• **Work task**: Only one stretch of the listing below is wanted. Begin at the line that has "(** A client", stop after the line that has "and the result", and repeat every line in between exactly.

%%

(* ===== verification/_CoqProject ===== *)
-Q . S2P
Prelude.v
Crc.v
Huffman.v
Reconst.v
BitIO.v
HuffCode.v
LzTree.v
Tokens.v
Writer.v
Reader.v
Compress.v
Decompress.v
Roundtrip.v
GoStr.v
GoFloat.v
Helpers.v
Mid.v
Proposal.v
Words.v
Transfer.v
Message.v
MessageFormat.v
Catalog.v
MessageText.v
Session.v
Handshake.v
Exchange.v
Delivery.v
SessionSafety.v
Robust.v
Station.v
SessionTurn.v
WholeExchange.v
FileSys.v
Mailbox.v
MailboxProps.v
MailboxDelivery.v
MailboxStation.v
DiskExchange.v
Bufio.v
Transport.v
TransportProps.v
AX25Linux.v
AX25LinuxProps.v
Kenwood.v
Telnet.v
ArdopFrame.v
ArdopWire.v
ArdopTNC.v
ArdopSafety.v
ArdopConn.v
ArdopBroadcast.v
ArdopBeacon.v
Agwpe.v
AgwpeProps.v
AgwpeDemux.v
AgwpeListen.v
AgwpeDial.v
Dialers.v
ArdopDial.v
Rigctld.v
Hamlib.v
(** [bufio.Reader.ReadByte] over the TeeReader. *)
Definition ReadByte (r : bitr) : (option Z) * bitr :=
  let r := match r.(rbuf) with
           | [] => let p := take bufio_size r.(rsrc) in
                   mkBitr (drop bufio_size r.(rsrc)) p (crcw_write r.(rcrc) p)
                     r.(rn) r.(rbits) r.(rerr)
           | _ => r
           end in
  match r.(rbuf) with
  | [] => (None, r)
  | b :: bs => (Some b, mkBitr r.(rsrc) bs r.(rcrc) r.(rn) r.(rbits) r.(rerr))
  end.

(** The loop of [ReadBits64]: fetch bytes until the register holds enough bits,
    then take them from its top.  io.EOF of the source becomes
    io.ErrUnexpectedEOF. *)
Definition ReadBits64_body (bits : Z) (r : bitr) : res (bitr + Z * bitr) :=
  if r.(rbits) <? bits then
    match ReadByte r with
    | (None, r) => mret (inr (0, mkBitr r.(rsrc) r.(rbuf) r.(rcrc) r.(rn) r.(rbits) (Some UnexpectedEOF)))
    | (Some b, r) =>
        mret (inl (mkBitr r.(rsrc) r.(rbuf) r.(rcrc)
          (Z.lor (u64 (Z.shiftl r.(rn) 8)) b) (r.(rbits) + 8) r.(rerr)))
    end
  else
    mret (inr (Z.land (Z.shiftr r.(rn) (r.(rbits) - bits)) (Z.shiftl 1 bits - 1),
               mkBitr r.(rsrc) r.(rbuf) r.(rcrc) r.(rn) (r.(rbits) - bits) r.(rerr))).

Definition ReadBits64 (bits : Z) (r : bitr) : res (Z * bitr) :=
  loop (S (Z.to_nat bits)) (ReadBits64_body bits) r.

(** ** The bits written and the bits to be read *)
Definition bytebits (l : list Z) : list bool := l ≫= (fun b => bitsof b 7 8).

Definition wstream (w : bitw) : list bool :=
  bytebits w.(bbuf) ++ bitsof w.(putbuf) 15 (Z.to_nat w.(putlen)).

Definition rstream (r : bitr) : list bool :=
  bitsof r.(rn) (r.(rbits) - 1) (Z.to_nat r.(rbits)) ++ bytebits (r.(rbuf) ++ r.(rsrc)).

(** The value of a list of bits, most significant first. *)
Definition bits2Z (bs : list bool) : Z := foldl (fun a b => 2 * a + Z.b2z b) 0 bs.

Record wok (w : bitw) : Prop := {
  wk_len : 0 <= w.(putlen) < 8;
  wk_nonneg : 0 <= w.(putbuf);
  wk_low k : 0 <= k < 16 - w.(putlen) -> Z.testbit w.(putbuf) k = false }.

(** ** Lemmas *)
Lemma bitsof_ext x y hi hj n :
  (forall k, 0 <= k < Z.of_nat n -> Z.testbit x (hi - k) = Z.testbit y (hj - k)) ->
  bitsof x hi n = bitsof y hj n.
Proof.
  revert hi hj. induction n as [|n IH]; intros hi hj H; [done|]. cbn [bitsof]. f_equal.
  - specialize (H 0). rewrite !Z.sub_0_r in H. apply H. lia.
  - apply IH. intros k Hk. specialize (H (k + 1)).
    replace (hi - 1 - k) with (hi - (k + 1)) by lia.
    replace (hj - 1 - k) with (hj - (k + 1)) by lia. apply H. lia.
Qed.

Lemma bitsof_split x hi n m : bitsof x hi (n + m) = bitsof x hi n ++ bitsof x (hi - Z.of_nat n) m.
Proof.
  revert hi. induction n as [|n IH]; intros hi; cbn [bitsof Nat.add app]; [by rewrite Z.sub_0_r|].
  rewrite IH. by replace (hi - 1 - Z.of_nat n) with (hi - Z.of_nat (S n)) by lia.
Qed.

Lemma u8_testbit x k : 0 <= k < 8 -> Z.testbit (u8 x) k = Z.testbit x k.
Proof. intros Hk. unfold u8. by rewrite Z.mod_pow2_bits_low by lia. Qed.
(* ===== verification/Reader.v ===== *)
(** The decompressor of [src/lzhuf/reader.go]: the state of a Reader, its
    constructor, [Read], [Close], and the loop of a client that drains it. *)
From S2P Require Import Prelude Huffman Reconst Crc BitIO HuffCode LzTree Tokens Writer.

(** ** State *)
Record reader := mkReader {
  rd_r : bitr;             (* r, and the sum of crcw inside of it *)
  rd_h : huff;             (* z: the Huffman half *)
  rd_text : list Z;        (* z.textBuf *)
  rd_err : option rerror;  (* err *)
  rd_crc16 : bool;         (* crc16 *)
  hdr_crc : Z; hdr_size : Z;
  st_pos : Z; st_r : Z; st_buf : list Z }.

Inductive cerror := ErrRead (e : rerror) | ErrChecksum.

Definition set_rerr (d : reader) (e : option rerror) : reader :=
  mkReader d.(rd_r) d.(rd_h) d.(rd_text) e d.(rd_crc16) d.(hdr_crc) d.(hdr_size)
    d.(st_pos) d.(st_r) d.(st_buf).
Definition set_bits (d : reader) (r : bitr) (h : huff) : reader :=
  mkReader r h d.(rd_text) d.(rd_err) d.(rd_crc16) d.(hdr_crc) d.(hdr_size)
    d.(st_pos) d.(st_r) d.(st_buf).
Definition set_rtext (d : reader) (t : list Z) : reader :=
  mkReader d.(rd_r) d.(rd_h) t d.(rd_err) d.(rd_crc16) d.(hdr_crc) d.(hdr_size)
    d.(st_pos) d.(st_r) d.(st_buf).
Definition set_buf (d : reader) (b : list Z) : reader :=
  mkReader d.(rd_r) d.(rd_h) d.(rd_text) d.(rd_err) d.(rd_crc16) d.(hdr_crc) d.(hdr_size)
    d.(st_pos) d.(st_r) b.

(** ** Operations *)
Definition advanceState (d : reader) : reader :=
  mkReader d.(rd_r) d.(rd_h) d.(rd_text) d.(rd_err) d.(rd_crc16) d.(hdr_crc) d.(hdr_size)
    (i32 (d.(st_pos) + 1)) (Z.land (d.(st_r) + 1) (_N - 1)) d.(st_buf).

(** The value of little-endian bytes. *)
Fixpoint le_value (l : list Z) : Z :=
  match l with [] => 0 | b :: l => b + 256 * le_value l end.

(** [binary.Read] of an [n]-byte integer: the value or the error, and the rest
    of the source; io.ReadFull reads what there is. *)
Definition binary_Read (n : nat) (src : list Z) : (rerror + Z) * list Z * list Z :=
  let p := take n src in
  let v := if (length p =? 0)%nat then inl EOF
           else if (length p <? n)%nat then inl UnexpectedEOF else inr (le_value p) in
  (v, p, drop n src).

(** [NewReader]: fails when the header is short.  After a failure to read the
    size the code returns the Reader along with the error. *)
Definition NewReader (src : list Z) (crc16 : bool) : res (rerror + (reader * option rerror)) :=
  h ← newHuff;
  t ← for_range 0 (_N - _F) (fun i t => upd t i 32) (replicate 2107 0);
  let '(c, src) := if crc16 then let '(v, _, src) := binary_Read 2 src in (v, src) else (inr 0, src) in
  match c with
  | inl e => mret (inl e)
  | inr c =>
      let '(v, p, src) := binary_Read 4 src in
      let r := mkBitr src [] (crcw_write 0 p) 0 0 None in
      let size := match v with inr v => i32 v | inl _ => 0 end in
      let d := mkReader r h t None crc16 c size 0 (_N - _R) [] in
      mret (inr (d, match v with inl e => Some e | inr _ => None end))
  end.

Definition NewB2Reader (src : list Z) := NewReader src true.

(** [d.z.textBuf[d.state.r] = byte(c); d.advanceState()] *)
Definition emit (d : reader) (c : Z) : res reader :=
  t ← upd d.(rd_text) d.(st_r) c;
  mret (advanceState (set_rtext d t)).

(** One round of the copy loop of [Read]; [p] is what has been put into the
    caller's slice of length [k]. *)
Definition copy_byte (k i : Z) (j : Z) (pd : list Z * reader) : res (list Z * reader) :=
  let '(p, d) := pd in
  c ← idx d.(rd_text) (Z.land (i + j) (_N - 1));
  let '(p, d) := if zlen p <? k then (p ++ [c], d) else (p, set_buf d (d.(st_buf) ++ [c])) in
  d ← emit d c;
  mret (p, d).

(** One iteration of the decoding loop of [Read]. *)
Definition read_step (k : Z) (pd : list Z * reader)
  : res ((list Z * reader) + (list Z * reader)) :=
  let '(p, d) := pd in
  match rerr d.(rd_r) with
  | None =>
    if (zlen p <? k) && (d.(st_pos) <? d.(hdr_size)) then
      chr ← decodeChar d.(rd_h) d.(rd_r);
      let '(c, h, r) := chr in
      let d := set_bits d r h in
      if c <? 256 then
        d ← emit d c;
        mret (inl (p ++ [c], d))
      else
        pr ← decodePosition d.(rd_r);
        let '(pos, r) := pr in
        let d := set_bits d r d.(rd_h) in
        let i := Z.land (d.(st_r) - pos - 1) (_N - 1) in
        pd ← for_range 0 (c - 255 + _Threshold) (copy_byte k i) (p, d);
        mret (inl pd)
    else mret (inr (p, d))
  | Some _ => mret (inr (p, d))
  end.

(** The switch at the head of [Read]: stop with io.EOF, or set the error. *)
Definition read_status (d : reader) : option rerror * reader :=
  match rerr d.(rd_r) with
  | Some EOF => if d.(st_pos) <? d.(hdr_size) then (None, set_rerr d (Some UnexpectedEOF))
                else (None, set_rerr d (Some EOF))
  | Some e => (None, set_rerr d (Some e))
  | None => if (d.(st_pos) =? d.(hdr_size)) && (zlen d.(st_buf) =? 0) then (Some EOF, d) else (None, d)
  end.

(** [Read] into a slice of length [k]: the bytes put there and the error. *)
Definition Read (d : reader) (k : Z) : res (list Z * option rerror * reader) :=
  match read_status d with
  | (Some e, d) => mret ([], Some e, d)
  | (None, d) =>
      match d.(rd_err) with
      | Some e => mret ([], Some e, d)
      | None =>
          let p := take (Z.to_nat k) d.(st_buf) in
          let d := set_buf d (drop (Z.to_nat k) d.(st_buf)) in
          pd ← loop (S (Z.to_nat k)) (read_step k) (p, d);
          mret (pd.1, None, pd.2)
      end
  end.

Definition reader_Close (d : reader) : option cerror :=
  match d.(rd_err), rerr d.(rd_r) with
  | Some e, _ => Some (ErrRead e)
  | None, Some e => Some (ErrRead e)
  | None, None =>
      if d.(rd_crc16) && negb (d.(hdr_crc) =? crcw_sum (rcrc d.(rd_r))) then Some ErrChecksum
      else if negb (d.(hdr_size) =? i32 (d.(st_pos) - i32 (zlen d.(st_buf)))) then Some ErrChecksum
      else None
  end.

(** A client that reads until an error, the [n]-th time into a slice of length
    [ks n] (io.Copy, ioutil.ReadAll, bytes.Buffer.ReadFrom). *)
Fixpoint drain (fuel : nat) (ks : nat -> Z) (d : reader) (acc : list Z)
  : res (list Z * rerror * reader) :=
  match fuel with
  | O => NoFuel
  | S fuel =>
      x ← Read d (ks 0%nat);
      let '(p, e, d) := x in
      match e with
      | Some e => mret (acc ++ p, e, d)
      | None => drain fuel (fun n => ks (S n)) d (acc ++ p)
      end
  end.

(** Decompressing a whole message: the data, the error that ended the reading
    and the result of [Close]; [inl] when [NewReader] fails. *)
Definition decompress (crc16 : bool) (fuel : nat) (ks : nat -> Z) (src : list Z)
  : res (rerror + (list Z * rerror * option cerror)) :=
  o ← NewReader src crc16;
  match o with
  | inl e => mret (inl e)
  | inr (_, Some e) => mret (inl e)
  | inr (d, None) =>
      x ← drain fuel ks d [];
      let '(p, e, d) := x in
      mret (inr (p, e, reader_Close d))
  end.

%%

• **Task output**:
(** A client that reads until an error, the [n]-th time into a slice of length
    [ks n] (io.Copy, ioutil.ReadAll, bytes.Buffer.ReadFrom). *)
Fixpoint drain (fuel : nat) (ks : nat -> Z) (d : reader) (acc : list Z)
  : res (list Z * rerror * reader) :=
  match fuel with
  | O => NoFuel
  | S fuel =>
      x ← Read d (ks 0%nat);
      let '(p, e, d) := x in
      match e with
      | Some e => mret (acc ++ p, e, d)
      | None => drain fuel (fun n => ks (S n)) d (acc ++ p)
      end
  end.

(** Decompressing a whole message: the data, the error that ended the reading
    and the result of [Close]; [inl] when [NewReader] fails. *)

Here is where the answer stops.